Chronique n°16 : Un palais d’Épines et de Roses – Sarah J. Maas


Titre : Un palais d’Épines et de Roses – Tome 1.
Auteur : Sarah J. Maas.
Édition : La Martinière Fiction J.

Genre : Young Adult – Fantasy – Romance.
Pages : 521.

Ma note : 🔥🔥🔥 et demi / 5
Lecture agréable.

.

« En chassant dans les bois enneigés, Feyre voulait seulement nourrir sa famille. Mais elle a commis l’irréparable en tuant un Fae, et la voici emmenée de force à Prythian, royaume des immortels.

Là-bas, pourtant, sa prison est un palais magnifique et son geôlier n’a rien d’un monstre. Tamlin, un Grand Seigneur Fae, la traite comme une princesse.

Et quel est ce mal qui ronge le royaume et risque de s’étendre à celui des mortels ?

A l’évidence, Feyre n’est pas une simple prisonnière. Mais comment une jeune humaine d’origine aussi modeste pourrait-elle venir en aide à de si puissants seigneurs ?

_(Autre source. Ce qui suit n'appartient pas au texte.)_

Inductive cycle_step (C : collaborators) (i : inputs) (tests : list TestCase)
    (v : loop_vars) (s : agent) : result loop_vars -> agent -> Prop :=
| cycle_fetch_throws msg s' :
    fetch_execute C (S (iterations v)) (currentCode v) (language i) tests
      = Throws msg ->
    calls s' = calls s ++ [Execute (currentCode v) tests (Throws msg)] ->
    code (ui s') = code (ui s) ->
    testResults (ui s') = testResults (ui s) ->
    cycle_step C i tests v s (Exn msg) s'
| cycle_all_passed results s' :
    fetch_execute C (S (iterations v)) (currentCode v) (language i) tests
      = Returns results ->
    failures results = [] ->
    calls s' = calls s ++ [Execute (currentCode v) tests (Returns results)] ->
    code (ui s') = code (ui s) ->
    testResults (ui s') = results ->
    cycle_step C i tests v s (Val (advance v results true (currentCode v))) s'
| cycle_budget_spent results s' :
    fetch_execute C (S (iterations v)) (currentCode v) (language i) tests
      = Returns results ->
    failures results <> [] ->
    MAX_ITERATIONS <= S (iterations v) ->
    calls s' = calls s ++ [Execute (currentCode v) tests (Returns results)] ->
    code (ui s') = code (ui s) ->
    testResults (ui s') = results ->
    cycle_step C i tests v s
      (Val (advance v results (allPassed v) (currentCode v))) s'
| cycle_repair_throws results msg s' :
    fetch_execute C (S (iterations v)) (currentCode v) (language i) tests
      = Returns results ->
    failures results <> [] ->
    S (iterations v) < MAX_ITERATIONS ->
    debugAndRepair C (S (iterations v)) (problem i) (currentCode v)
      (failures results) (proMode i) = Throws msg ->
    calls s' = calls s ++ [Execute (currentCode v) tests (Returns results);
                           Repair (currentCode v) (failures results) (Throws msg)] ->
    code (ui s') = code (ui s) ->
    testResults (ui s') = results ->
    cycle_step C i tests v s (Exn msg) s'
| cycle_repair_blank results r s' :
    fetch_execute C (S (iterations v)) (currentCode v) (language i) tests
      = Returns results ->
    failures results <> [] ->
    S (iterations v) < MAX_ITERATIONS ->
    debugAndRepair C (S (iterations v)) (problem i) (currentCode v)
      (failures results) (proMode i) = Returns r ->
    blank (data r) = true ->
    calls s' = calls s ++ [Execute (currentCode v) tests (Returns results);
                           Repair (currentCode v) (failures results) (Returns r)] ->
    code (ui s') = code (ui s) ->
    testResults (ui s') = results ->
    cycle_step C i tests v s (Exn MSG_EMPTY_REPAIR) s'
| cycle_repaired results r s' :
    fetch_execute C (S (iterations v)) (currentCode v) (language i) tests
      = Returns results ->
    failures results <> [] ->
    S (iterations v) < MAX_ITERATIONS ->
    debugAndRepair C (S (iterations v)) (problem i) (currentCode v)
      (failures results) (proMode i) = Returns r ->
    blank (data r) = false ->
    calls s' = calls s ++ [Execute (currentCode v) tests (Returns results);
                           Repair (currentCode v) (failures results) (Returns r)] ->
    code (ui s') = data r ->
    testResults (ui s') = results ->
    cycle_step C i tests v s (Val (advance v results (allPassed v) (data r))) s'.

Sa liberté, en tout cas, semble être à ce prix. »

Traduit de l’anglais (États-Unis) par Anne-Judith Descombey.

.

Résumé

Alors, ce livre va être assez facile à résumer je pense.

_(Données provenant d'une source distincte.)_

(** X8.  On a first call with no truthy identifier in the session and no truthy
    remember-me cookie on the request, [authenticate] fails with the
    unauthorized error and [check] answers false; the provider is not asked,
    and the session, the cookies and the user of the guard stay as they are. *)
Theorem authenticate_anonymous g w :
  authenticationAttempted g = false ->
  hasSession w = true ->
  if_truthy truthy_id (values (session w) !! sessionKeyName g) = None ->
  if_truthy truthy_str (requestCookies w !! rememberMeKeyName g) = None ->
  exists g' w',
    authenticate P (g, w) = (Err unauthorized, (g', w'))
    /\ check P (g, w) = (Ok false, (g', w'))
    /\ user g' = user g
    /\ isAuthenticated g' = isAuthenticated g
    /\ session w' = session w
    /\ responseCookies w' = responseCookies w
    /\ db w' = db w
    /\ trace w' = (trace w ++
         [Emit (authentication_attempted User (name g) (sessionId (session w)));
          Emit (authentication_failed User (name g) unauthorized
                  (sessionId (session w)))])%list.
Proof.
  intros Hflag Hs Hid Hcookie. unfold check. unfold_guard. cbn.
  rewrite Hflag. cbn. rewrite Hs. cbn. rewrite Hid. cbn. rewrite Hcookie. cbn.
  eexists _, _. do 7 (split; [reflexivity|]). cbn.
  now repeat rewrite <- app_assoc.
Qed.

(** X9.  A first [authenticate] writes the session and the response cookies only
    on the path that marks the request authenticated: if [isAuthenticated]
    is still false afterwards, the call has failed and the session, the
    response cookies and the user of the guard are as before. *)
Theorem authenticate_writes_only_when_authenticated g w r g' w' :
  authenticationAttempted g = false ->
  authenticate P (g, w) = (r, (g', w')) ->
  isAuthenticated g' = false ->
  (exists e, r = Err e)
  /\ session w' = session w
  /\ responseCookies w' = responseCookies w
  /\ user g' = user g.
Proof.
  intros Hflag. unfold_guard. cbn. rewrite Hflag. cbn. intros H Hauth.
  run_guard; eauto.
Qed.

(** X10.  A first [authenticate] that returns a user leaves that user on the
    guard, the request authenticated and [isLoggedOut] false; the session is
    untouched unless the user came through the remember-me cookie, in which
    case the session key holds an identifier, the session was regenerated
    after it was written, and the remember-me cookie is set on the response
    with the configured age. *)
Theorem authenticate_success_state g w u g' w' :
  authenticationAttempted g = false ->
  authenticate P (g, w) = (Ok u, (g', w')) ->
  user g' = Some u
  /\ isAuthenticated g' = true
  /\ isLoggedOut g' = false
  /\ (viaRemember g' = false -> session w' = session w
                                /\ responseCookies w' = responseCookies w)
  /\ (viaRemember g' = true ->
      exists id, values (session w') !! sessionKeyName g = Some id
                 /\ (exists before after,
                        trace w' = (before ++ SessionPut User (sessionKeyName g) id
                                    :: SessionRegenerate User :: after)%list)
                 /\ (exists issued,
                        responseCookies w' !! rememberMeKeyName g
                        = Some (CookieSet issued (tokenAge g)))).
Proof.
  intros Hflag. unfold_guard. cbn. rewrite Hflag. cbn. intros H.
  run_guard.
  all: do 3 (split; [reflexivity|]).
  all: split; [intros [=]; auto|intros [=]].
  all: eexists; split; [apply lookup_insert_eq|].
  all: split; [|rewrite lookup_insert_eq; eexists; reflexivity].
  all: repeat rewrite <- app_assoc; cbn [app].
  all: match goal with
       | |- exists b a, (?t ++ ?x1 :: ?x2 :: ?x3 :: SessionPut _ _ _ :: _ :: ?rest)%list = _ =>
           exists (t ++ [x1; x2; x3])%list, rest;
           now repeat rewrite <- app_assoc
       end.
Qed.

End FirstAuthenticate.

Lemma authenticate_via_session_id_witness :
  let g := Demo.web Demo.fullProvider in
  let w := Demo.request true {[ "auth_web" := IdNum 2 ]} ∅ (Demo.store true) 0 in
  exists g' w', authenticate Demo.platform (g, w) = (Ok "romain", (g', w'))
                /\ viaRemember g' = false /\ session w' = session w.
Proof.
  intros g w.
  destruct (authenticate_via_session_id _ _ Demo.platform g w (IdNum 2)
              {| getId := IdNum 2; getOriginal := "romain" |} (Demo.store true)
              eq_refl eq_refl eq_refl eq_refl eq_refl)
    as (g' & w' & H & _ & _ & Hv & _ & Hs & _).
  exists g', w'. split; [exact H|]. split; [exact Hv|exact Hs].
Defined.

Lemma authenticate_anonymous_witness :
  let g := Demo.web Demo.fullProvider in
  let w := Demo.request true ∅ ∅ (Demo.store true) 0 in
  exists s', check Demo.platform (g, w) = (Ok false, s').
Proof.
  intros g w.
  destruct (authenticate_anonymous _ _ Demo.platform g w
              eq_refl eq_refl eq_refl eq_refl) as (g' & w' & _ & H & _).
  exists (g', w'). exact H.
Defined.

Lemma authenticate_writes_only_when_authenticated_witness :
  let g := Demo.web Demo.fullProvider in
  let w := Demo.request true ∅ {[ "remember_web" := "s1.bad" ]} (Demo.store true) 0 in
  let out := authenticate Demo.platform (g, w) in
  session (snd (snd out)) = session w
  /\ responseCookies (snd (snd out)) = responseCookies w.
Proof.
  intros g w out.
  destruct (authenticate_writes_only_when_authenticated _ _ Demo.platform g w
              (fst out) (fst (snd out)) (snd (snd out)))
    as (_ & Hs & Hc & _); [reflexivity|vm_compute; reflexivity|reflexivity|].
  split; [exact Hs|exact Hc].
Defined.

Lemma authenticate_success_state_witness :
  let g := Demo.web Demo.fullProvider in
  let w := Demo.request true ∅ {[ "remember_web" := "s1.v1" ]} (Demo.store true) 1030000 in
  let out := authenticate Demo.platform (g, w) in
  user (fst (snd out)) = Some "virk" /\ isAuthenticated (fst (snd out)) = true.
Proof.
  intros g w out.
  destruct (authenticate_success_state _ _ Demo.platform g w "virk"
              (fst (snd out)) (snd (snd out)))
    as (Hu & Ha & _); [reflexivity|vm_compute; reflexivity|].
  split; [exact Hu|exact Ha].
Defined.

Section RejectedCookies.

Variables User DB : Type.
Context {truthyUser : Truthy User}.
Variable P : Platform.
Implicit Types (g : Guard User DB) (w : World User DB).

(** X11.  On a first call that falls through to the remember-me cookie, a cookie
    that does not decode is refused without asking the provider, and a cookie
    whose secret does not match the hash of the token found under its series
    is refused after that one lookup, before any user is looked up; both end
    in the unauthorized error with session and response cookies untouched. *)
Theorem authenticate_rejects_cookie g w cookie find recycle :
  authenticationAttempted g = false ->
  hasSession w = true ->
  if_truthy truthy_id (values (session w) !! sessionKeyName g) = None ->
  requestCookies w !! rememberMeKeyName g = Some cookie ->
  truthy_str cookie = true ->
  findRememberMeTokenBySeries (userProvider g) = Some find ->
  providerRecycleRememberMeToken (userProvider g) = Some recycle ->
  (decode P cookie = None ->
   exists g' w',
     authenticate P (g, w) = (Err unauthorized, (g', w'))
     /\ session w' = session w /\ responseCookies w' = responseCookies w
     /\ db w' = db w
     /\ trace w' = (trace w ++
          [Emit (authentication_attempted User (name g) (sessionId (session w)));
           Emit (authentication_failed User (name g) unauthorized
                   (sessionId (session w)))])%list)
  /\ (forall decodedSeries decodedValue token d,
         decode P cookie = Some (decodedSeries, decodedValue) ->
         find decodedSeries (db w) = (Ok (Some token), d) ->
         RememberMeToken.verify P token decodedValue = false ->
         exists g' w',
           authenticate P (g, w) = (Err unauthorized, (g', w'))
           /\ session w' = session w /\ responseCookies w' = responseCookies w
           /\ user g' = user g
           /\ trace w' = (trace w ++
                [Emit (authentication_attempted User (name g) (sessionId (session w)));
                 Call (CallFindRememberMeTokenBySeries User decodedSeries);
                 Emit (authentication_failed User (name g) unauthorized
                         (sessionId (session w)))])%list).
Proof.
  intros Hflag Hs Hid Hcookie Htruthy Hfind Hrecycle. split.
  - intros Hdecode. unfold_guard. cbn.
    rewrite Hflag. cbn. rewrite Hs. cbn. rewrite Hid. cbn. rewrite Hcookie.
    cbn. rewrite Htruthy. cbn. rewrite Hfind, Hrecycle. cbn. rewrite Hdecode.
    cbn. eexists _, _. split; [reflexivity|]. cbn.
    do 3 (split; [reflexivity|]). now repeat rewrite <- app_assoc.
  - intros decodedSeries decodedValue token d Hdecode Htoken Hverify.
    unfold_guard. cbn.
    rewrite Hflag. cbn. rewrite Hs. cbn. rewrite Hid. cbn. rewrite Hcookie.
    cbn. rewrite Htruthy. cbn. rewrite Hfind, Hrecycle. cbn. rewrite Hdecode.
    cbn. rewrite Htoken. cbn. rewrite Hverify. cbn.
    eexists _, _. split; [reflexivity|]. cbn.
    do 3 (split; [reflexivity|]). now repeat rewrite <- app_assoc.
Qed.

End RejectedCookies.

Lemma authenticate_rejects_cookie_witness :
  let g := Demo.web Demo.fullProvider in
  let w := Demo.request true ∅ {[ "remember_web" := "s1.guess" ]} (Demo.store true) 0 in
  exists s', authenticate Demo.platform (g, w) = (Err unauthorized, s').
Proof.
  intros g w.
  destruct (proj2 (authenticate_rejects_cookie _ _ Demo.platform g w "s1.guess"
              (fun s => Demo.query (fun d => (Demo.lookup_token s (Demo.tokens d), d)))
              (fun tok => Demo.query (fun d => (tt, Demo.with_tokens
                 (tok :: Demo.drop_token (RememberMeToken.series tok) (Demo.tokens d)) d)))
              eq_refl eq_refl eq_refl eq_refl eq_refl eq_refl eq_refl)
              "s1" "guess" Demo.storedToken (Demo.store true)
              eq_refl eq_refl eq_refl) as (g' & w' & H & _).
  exists (g', w'). exact H.
Defined.

Section RememberPath.

Variables User DB : Type.
Context {truthyUser : Truthy User}.
Variable P : Platform.
Variables (g : Guard User DB) (w : World User DB).
Variables (cookie decodedSeries decodedValue : string).
Variable find : string -> Async DB (option RememberMeToken.t).
Variable recycle : RememberMeToken.t -> Async DB unit.
Variables (token : RememberMeToken.t) (d1 d2 : DB).
Variable providerUser : SessionGuardUser User.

Nous sommes dans un monde où les humains sont reclus, hors du royaume de Prythian, où vivent les immortels. Des créatures s’apparentant à des dieux aux pouvoirs terrifiants et puissant. Le royaume est dirigé par des Grands Seigneurs.

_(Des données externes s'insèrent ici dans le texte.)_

(** C7.  For a field [k] that matches the Ignored-Field Set without regard
    to case, handling a report leaves the registry entry of [k], its
    registration and its collector as they were, and does what it does for
    the other fields alone; the goroutine started for the mirror is given all
    the decoded values, the values of [k] among them, and the query string the
    mirror builds from them decodes to the same values for [k]. *)
Theorem ignored_field_only_mirrored (flags : Flags) (r : Request) (st : State)
    (k : string) :
  ignored_field k = true →
  registry_inv st →
  let vals := (decodeReport r).1.1 in
  let station := (decodeReport r).1.2 in
  let h := reportHandler newResponse r st in
  untouched k st (result_state (h_result h)) ∧
  h_result h =
    reportHandler_loop station (filter (λ p, p.1 ≠ k) (range_order vals))
      (log_received station r (decodeReport r).2 st) ∧
  ∃ c, h_spawned h = [c] ∧ mc_vals c = vals ∧
       (url_ParseQuery (RawQuery (mirrorURL flags (mc_vals c)))).1 !! k = vals !! k.
Proof.
  intros Hign Hinv vals station h.
  destruct (passed_over_field r st k Hinv) as (_ & Hres & Hun & Hsp).
  { intros vv _. unfold passed_over. simpl. by rewrite ignored_field_contains. }
  split; [done|]. split; [done|].
  eexists. split; [exact Hsp|]. split; [done|]. simpl.
  unfold mirrorURL. destruct (mirrorSchemePort flags) as [scheme p]. simpl.
  rewrite ParseQuery_Encode; [done|].
  unfold vals, decodeReport.
  destruct (negb _).
  - destruct (url_ParseQuery (RawQuery (req_URL r))) as [v e] eqn:Hq. simpl.
    intros k' l. replace v with (url_ParseQuery (RawQuery (req_URL r))).1 by by rewrite Hq.
    apply ParseQuery_nonempty.
  - destruct (strings_Cut _ _) as [[p1 q] found].
    destruct (url_ParseQuery q) as [v e] eqn:Hq. simpl.
    intros k' l. replace v with (url_ParseQuery q).1 by by rewrite Hq.
    apply ParseQuery_nonempty.
Qed.

(** C8.  When the first value of a field [k] of a report is not accepted by
    [strconv.ParseFloat], handling the report leaves the registry entry of
    [k], its registration and its collector as they were, and the outcome of
    the call is exactly that of the loop on the other fields of the report,
    taken in the same order: they are measured as if [k] were not there,
    and the value of [k] causes no panic.  The answer is 204 all the same. *)
Theorem malformed_value_skipped (r : Request) (st : State) (k v0 : string)
    (vs : list string) :
  registry_inv st →
  (decodeReport r).1.1 !! k = Some (v0 :: vs) →
  strconv_ParseFloat v0 = None →
  let vals := (decodeReport r).1.1 in
  let station := (decodeReport r).1.2 in
  let h := reportHandler newResponse r st in
  let others := filter (λ p, p.1 ≠ k) (range_order vals) in
  others ≡ₚ map_to_list (delete k vals) ∧
  h_result h =
    reportHandler_loop station others (log_received station r (decodeReport r).2 st) ∧
  untouched k st (result_state (h_result h)) ∧
  rw_status (h_response h) = 204%Z.
Proof.
  intros Hinv Hk Hbad vals station h others.
  destruct (passed_over_field r st k Hinv) as (Hperm & Hres & Hun & _).
  { intros vv Hvv. rewrite Hk in Hvv. injection Hvv as <-.
    unfold passed_over. simpl. rewrite bool_decide_eq_true_2 by done.
    by rewrite orb_true_r. }
  split; [done|]. split; [done|]. split; [done|].
  unfold h, reportHandler. by destruct (decodeReport r) as [[? ?] ?].
Qed.

(** C1, as the code has it.  With a mirror host configured and a URL that
    [http.NewRequest] accepts, the one goroutine that the handler starts for
    a report sends one [GET] with the header
    [User-Agent: awp-exporter-mirror/1.0], whose target is the scheme,
    ["://"], the host flag with [":"] and the port, the path flag without a
    final ['/'], and, when the report has values, ['?'] and the values
    encoded with their keys in sorted order, which decode to the values of
    the report.  Host and path are written as [URL.String] writes them:
    escaped where a byte needs it, the path ["*"] kept, and a ['/'] put
    before a path that is not empty and does not start with one; when
    neither needs escaping and the path is empty or starts with ['/'] the
    target is these parts as they are.  The station is not part of the
    target: [mirrorRequest] sends the same request for every station. *)
Theorem mirror_request_target (flags : Flags) (Do : OutboundRequest → DoResult)
    (r : Request) (st : State) :
  mirrorHost flags ≠ "" →
  http_NewRequest_err (url_String (mirrorURL flags (decodeReport r).1.1)) = None →
  let V := (decodeReport r).1.1 in
  let hostport := mirrorHost flags +:+ ":" +:+ fmt_d (mirrorSchemePort flags).2 in
  let p := strings_TrimSuffix (mirrorPath flags) "/" in
  let ep := if String.eqb p "*" then "*" else escape p encodePath in
  let query := if String.eqb (url_Values_Encode V) "" then ""
               else "?" +:+ url_Values_Encode V in
  let target := (mirrorSchemePort flags).1 +:+ "://" +:+ escape hostport encodeHost +:+
                (if negb (String.eqb ep "") && negb (strings_HasPrefix ep "/")
                 then "/" else "") +:+ ep +:+ query in
  let sent := Some {| out_method := "GET"; out_url := target;
                      out_header := [("User-Agent", "awp-exporter-mirror/1.0")] |} in
  m_sent <$> (serve flags Do r st).2 = [sent] ∧
  (∀ originalURL station, m_sent (mirrorRequest flags Do originalURL V station) = sent) ∧
  url_ParseQuery (url_Values_Encode V) = (V, None) ∧
  (plain encodeHost (mirrorHost flags) = true → plain encodePath p = true →
   p = "" ∨ strings_HasPrefix p "/" = true →
   target = (mirrorSchemePort flags).1 +:+ "://" +:+ hostport +:+ p +:+ query).
Proof.
  intros Hhost Hnew V hostport p ep query target sent.
  assert (Hscheme : (mirrorSchemePort flags).1 ≠ "").
  { unfold mirrorSchemePort. by destruct (mirrorHTTPS flags). }
  assert (Hhp : hostport ≠ "").
  { unfold hostport. by destruct (mirrorHost flags). }
  assert (Hurl : url_String (mirrorURL flags V) = target).
  { unfold mirrorURL. destruct (mirrorSchemePort flags) as [scheme port0] eqn:Hsp.
    apply url_String_host; done. }
  assert (Hsent : ∀ u s, m_sent (mirrorRequest flags Do u V s) = sent).
  { intros u s. unfold mirrorRequest.
    rewrite str_eqb_nil, bool_decide_eq_false_2 by done. fold V in Hnew. rewrite Hnew.
    unfold sent. rewrite <- Hurl. by destruct (Do _). }
  split; [|split; [exact Hsent|split]].
  - unfold serve, reportHandler, run_mirror. subst V.
    destruct (decodeReport r) as [[vals station] err]. simpl. simpl in Hsent.
    by rewrite Hsent.
  - apply ParseQuery_Encode. intros k l. apply decodeReport_nonempty.
  - intros Hph Hpp Hslash. rewrite <- Hurl. unfold mirrorURL.
    destruct (mirrorSchemePort flags) as [scheme port0] eqn:Hsp.
    apply url_String_plain; try done.
    unfold plain in *. unfold hostport. rewrite !str_forallb_app, Hph. simpl.
    apply fmt_d_plain.
Qed.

Feyre est une humaine, qui se bat pour faire vivre son père et ses deux soeurs ainées. Vivant dans une chaumière délabrée depuis leur ruine, ils n’ont pas toujours à manger dans leurs assiettes. Voilà pourquoi Feyre a dû apprendre à chasser, et tout se passait plus ou moins bien.

Mais le jour où elle tue un loup géant, s’apprêtant à lui voler sa proie, la jeune femme le tue de sang-froid, pleine de haine à l’idée qu’il soit un immortel.

C’est alors qu’à cause du Traité, liant les humains aux immortels, elle est forcée de partir vivre à Prythian, près des monstres et des créatures qu’elle déteste le plus au monde.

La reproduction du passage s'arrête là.